_Exercise brief_
Copy the lines word for word. Begin at the line that contains "m2).1 = Ok 1." and end with the final line of the data.

_Input data_
* * * * * * *
(** C13: From the moment [BanInfoHash] succeeds for a 20-byte info hash in a
    reachable state whose ban file holds whole lines (no write of a ban failed
    half-way before), and whatever the manager does next, file errors included
    (except clearing the bans, reading that torrent back from a file, or
    finishing an announce of it that had passed the checks before), every
    announce of that torrent is refused and changes nothing, and every scrape
    of it reports zeros; the ban is also in the file a restart reads. *)
Theorem banned_torrent_out num b o ih m m' :
  0 < num < 2 ^ 64 →
  rtc (mux_step (fun _ => True) True) (NewMuxLocalManager num b) m →
  whole (infoHash (ban m)) →
  length (bytes_of_string ih) = 20%nat → (Mux.BanInfoHash o ih m).1 = Ok tt →
  rtc (mux_step (fun k => k ≠ ih) False) (Mux.BanInfoHash o ih m).2 m' →
  (∀ now now' (req : AnnounceRequest), req_InfoHash req = ih →
     HandleAnnouncePeer cfg now now' req m' = (Err "banned info_hash"%string, m')) ∧
  (∀ now, (Mux.Scrape cfg cached now ih m').1 = Ok zeroScrape) ∧
  ∃ i, newBanItem (Ok (store (infoHash (ban m')))) = Ok i ∧ test (bytes_of_string ih) i = true.
Proof.
  intros Hnum Hm Hw Hlen Hok Hm'.
  pose proof (mux_steps_length _ _ _ _ Hm) as Hl. simpl in Hl. rewrite length_replicate in Hl.
  pose proof (mux_steps_routed _ _ _ _ Hm (routed_new num b)) as Hrm.
  destruct (BanInfoHash_banned o ih m Hw (hash_short _ Hlen) Hok) as [Hb _].
  pose proof (BanInfoHash_unindexed o ih m Hrm Hok) as Hni.
  assert (routed (Mux.BanInfoHash o ih m).2) as Hrm2
    by (eapply shard_step_routed; [apply BanInfoHash_step|done]).
  pose proof (shard_step_length _ _ _ (proj1 (BanInfoHash_step o ih m))) as Hl2.
  pose proof (mux_steps_length _ _ _ _ Hm') as Hl3.
  destruct (mux_steps_banned _ _ _ Hm' Hb Hlen Hrm2 Hni) as [Hni' Hb'].
  split_and!.
  - intros now now' req Hreq. unfold HandleAnnouncePeer. by rewrite (check_banned ih m' req Hb' Hlen Hreq).
  - intros now. apply unindexed_Scrape; [|lia|done]. intros E. rewrite E in Hl3. simpl in Hl3. lia.
  - exact (proj2 (kept_restart _ _ Hb' Hlen)).
Qed.

Lemma check_bans_ip (req : AnnounceRequest) m m' :
  (∀ t tg, Ban.Test t tg (ban m') = Ban.Test t tg (ban m)) →
  TestIPAddr (req_ClientIP req) (ban m') = TestIPAddr (req_ClientIP req) (ban m) →
  check_bans req m' = check_bans req m.
Proof. intros Ht Hi. unfold check_bans. by rewrite !Ht, Hi. Qed.

Lemma check_bans_blocked (req : AnnounceRequest) m :
  TestIPAddr (req_ClientIP req) (ban m) = true → req_ClientIP req ≠ None → is_Some (check_bans req m).
Proof.
  intros Hi Hn. unfold check_bans. rewrite Hi, bool_decide_eq_true_2 by done.
  destruct (default _ _); [by eexists|]. destruct (default _ _); by eexists.
Qed.

(** C28: While an address is banned ([BanIP] succeeded on a text that names it),
    announces from it are refused with nothing changed, whatever byte form the
    request has; announces from any other address get the same checks as before;
    and [UnbanIP] on that text restores the checks an unbanned address had. *)
Theorem banned_ip_out s m (req : AnnounceRequest) c now now' :
  To16 (req_ClientIP req) = Some c → (Mux.BanIP s m).1 = Ok tt →
  (ParseIP s = Some c →
     ∃ e, HandleAnnouncePeer cfg now now' req (Mux.BanIP s m).2 = (Err e, (Mux.BanIP s m).2)) ∧
  (ParseIP s ≠ Some c → check_bans req (Mux.BanIP s m).2 = check_bans req m) ∧
  (TestIPAddr (req_ClientIP req) (ban m) = false → (Mux.UnbanIP s (Mux.BanIP s m).2).1 = Ok tt →
     check_bans req (Mux.UnbanIP s (Mux.BanIP s m).2).2 = check_bans req m).
Proof.
  clear cached. intros Hc Hok. pose proof (TestIPAddr_AddIPBan s (ban m) _ _ Hc) as Ha.
  pose proof (TestIPAddr_RemoveIPBan s (AddIPBan s (ban m)).2 _ _ Hc) as Hr. split_and!.
  - intros Hs. destruct (check_bans_blocked req (Mux.BanIP s m).2) as [e He].
    + apply Ha. left. by split.
    + by intros E; rewrite E in Hc.
    + exists e. unfold HandleAnnouncePeer. by rewrite He.
  - intros Hs. apply check_bans_ip; [intros t tg; apply Test_AddIPBan|].
    apply eq_true_iff_eq. rewrite Ha. tauto.
  - intros Hf Hu. apply check_bans_ip.
    + intros t tg. simpl. by rewrite Test_RemoveIPBan, Test_AddIPBan.
    + rewrite Hf. apply not_true_is_false. intros Ht. apply Hr in Ht as [Hn Ht].
      apply Ha in Ht as [[Hs _]|Ht]; [by apply Hn|by rewrite Hf in Ht].
Qed.
End Mux.

(** ** A manager with four shards *)
Definition sample_mux : MuxLocalManager Skip (list bytes) fallbackIPFilter :=
  NewMuxLocalManager 4 (mkManager empty_item empty_item newFallbackIPFilter).
Definition hash_a : string := "aaaaaaaaaaaaaaaaaaaa".
Definition hash_b : string := "bbbbbbbbbbbbbbbbbbbb".
Definition announce_to (ih id : string) (m : MuxLocalManager Skip (list bytes) fallbackIPFilter) :=
  HandleAnnouncePeer (sample_cfg 400) sample_time sample_time (sample_request id ih "started" Byte.x01 7 50) m.
Definition two_torrents := (announce_to hash_b "Q" (announce_to hash_a "P" sample_mux).2).2.

Lemma two_torrents_reachable :
  mux_reachable (sample_cfg 400) (fun _ => None) 4 (ban sample_mux) two_torrents.
Proof.
  apply (rtc_l _ _ (announce_to hash_a "P" sample_mux).2); [apply mux_announce|].
  apply (rtc_l _ _ two_torrents); [apply mux_announce|apply rtc_refl].
Qed.

Lemma shards_routed_witness :
  shard_of hash_a two_torrents = 1%nat ∧ shard_of hash_b two_torrents = 2%nat ∧
  ∃ w, localList two_torrents !! 2%nat = Some w ∧ reachable (sample_cfg 400) w.
Proof.
  split; [vm_compute; reflexivity|]. split; [vm_compute; reflexivity|].
  assert (is_Some (localList two_torrents !! 2%nat)) as [w Hw] by (apply lookup_lt_is_Some; vm_compute; lia).
  exists w. split; [exact Hw|].
  exact (proj1 (proj2 (shards_routed _ _ 4 _ two_torrents two_torrents_reachable) 2%nat w Hw)).
Defined.

Lemma statistics_count_witness :
  ∃ info, GetStatistic two_torrents = Ok info ∧ TotalTorrents info = 2 ∧ TotalPeers info = 2.
Proof.
  destruct (statistics_count _ _ 4 _ two_torrents two_torrents_reachable) as (info & Hi & Ht & Hp).
  exists info. split; [exact Hi|]. rewrite Ht, Hp. split; vm_compute; reflexivity.
Defined.

(** Torrent A is banned, then Q comes back to torrent B; P's announce of A fails. *)
Definition banned_a := (BanInfoHash io_ok hash_a two_torrents).2.
Lemma banned_torrent_out_witness :
  announce_to hash_a "P" (announce_to hash_b "Q" banned_a).2
  = (Err "banned info_hash"%string, (announce_to hash_b "Q" banned_a).2).
Proof.
  refine (proj1 (banned_torrent_out (sample_cfg 400) (fun _ => None) 4 (ban sample_mux) io_ok hash_a two_torrents
    (announce_to hash_b "Q" banned_a).2 _ two_torrents_reachable _ _ _ _) sample_time sample_time
    (sample_request "P" hash_a "started" Byte.x01 7 50) eq_refl).
  - lia.
  - exists []. split; [vm_compute; reflexivity|constructor].
  - vm_compute. reflexivity.
  - vm_compute. reflexivity.
  - apply (rtc_l _ _ (announce_to hash_b "Q" banned_a).2); [apply mux_announce|apply rtc_refl].
Defined.

Lemma banned_ip_out_witness :
  ∃ e, announce_to hash_a "P" (BanIP "203.0.113.1" two_torrents).2 = (Err e, (BanIP "203.0.113.1" two_torrents).2).
Proof.
  apply (banned_ip_out (sample_cfg 400) "203.0.113.1" two_torrents (sample_request "P" hash_a "started" Byte.x01 7 50)
    (v4InV6Prefix ++ [Byte.xcb; Byte.x00; Byte.x71; Byte.x01])).
  - vm_compute. reflexivity.
  - vm_compute. reflexivity.
  - vm_compute. reflexivity.
Defined.

(** An announce that passed the ban checks just before its torrent is
    banned brings the torrent back: it stays listed while it is banned. *)
Theorem banned_torrent_returns :
  let req := sample_request "P" hash_a "started" Byte.x01 7 50 in
  let m1 := (BanInfoHash io_ok hash_a two_torrents).2 in
  let m2 := (serve (sample_cfg 400) sample_time sample_time req m1).2 in
  check_bans req two_torrents = None ∧ (BanInfoHash io_ok hash_a two_torrents).1 = Ok tt ∧
  check_bans req m2 = Some "banned info_hash"%string ∧
  res_map Incomplete (Scrape (sample_cfg 400) (fun _ => None) sample_time hash_a m1).1 = Ok 0 ∧
  res_map Incomplete (Scrape (sample_cfg 400) (fun _ => None) sample_time hash_a m2).1 = Ok 1.
Proof. vm_compute. auto. Qed.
* * * * * * *
_Answer for the task_
  res_map Incomplete (Scrape (sample_cfg 400) (fun _ => None) sample_time hash_a m2).1 = Ok 1.
Proof. vm_compute. auto. Qed.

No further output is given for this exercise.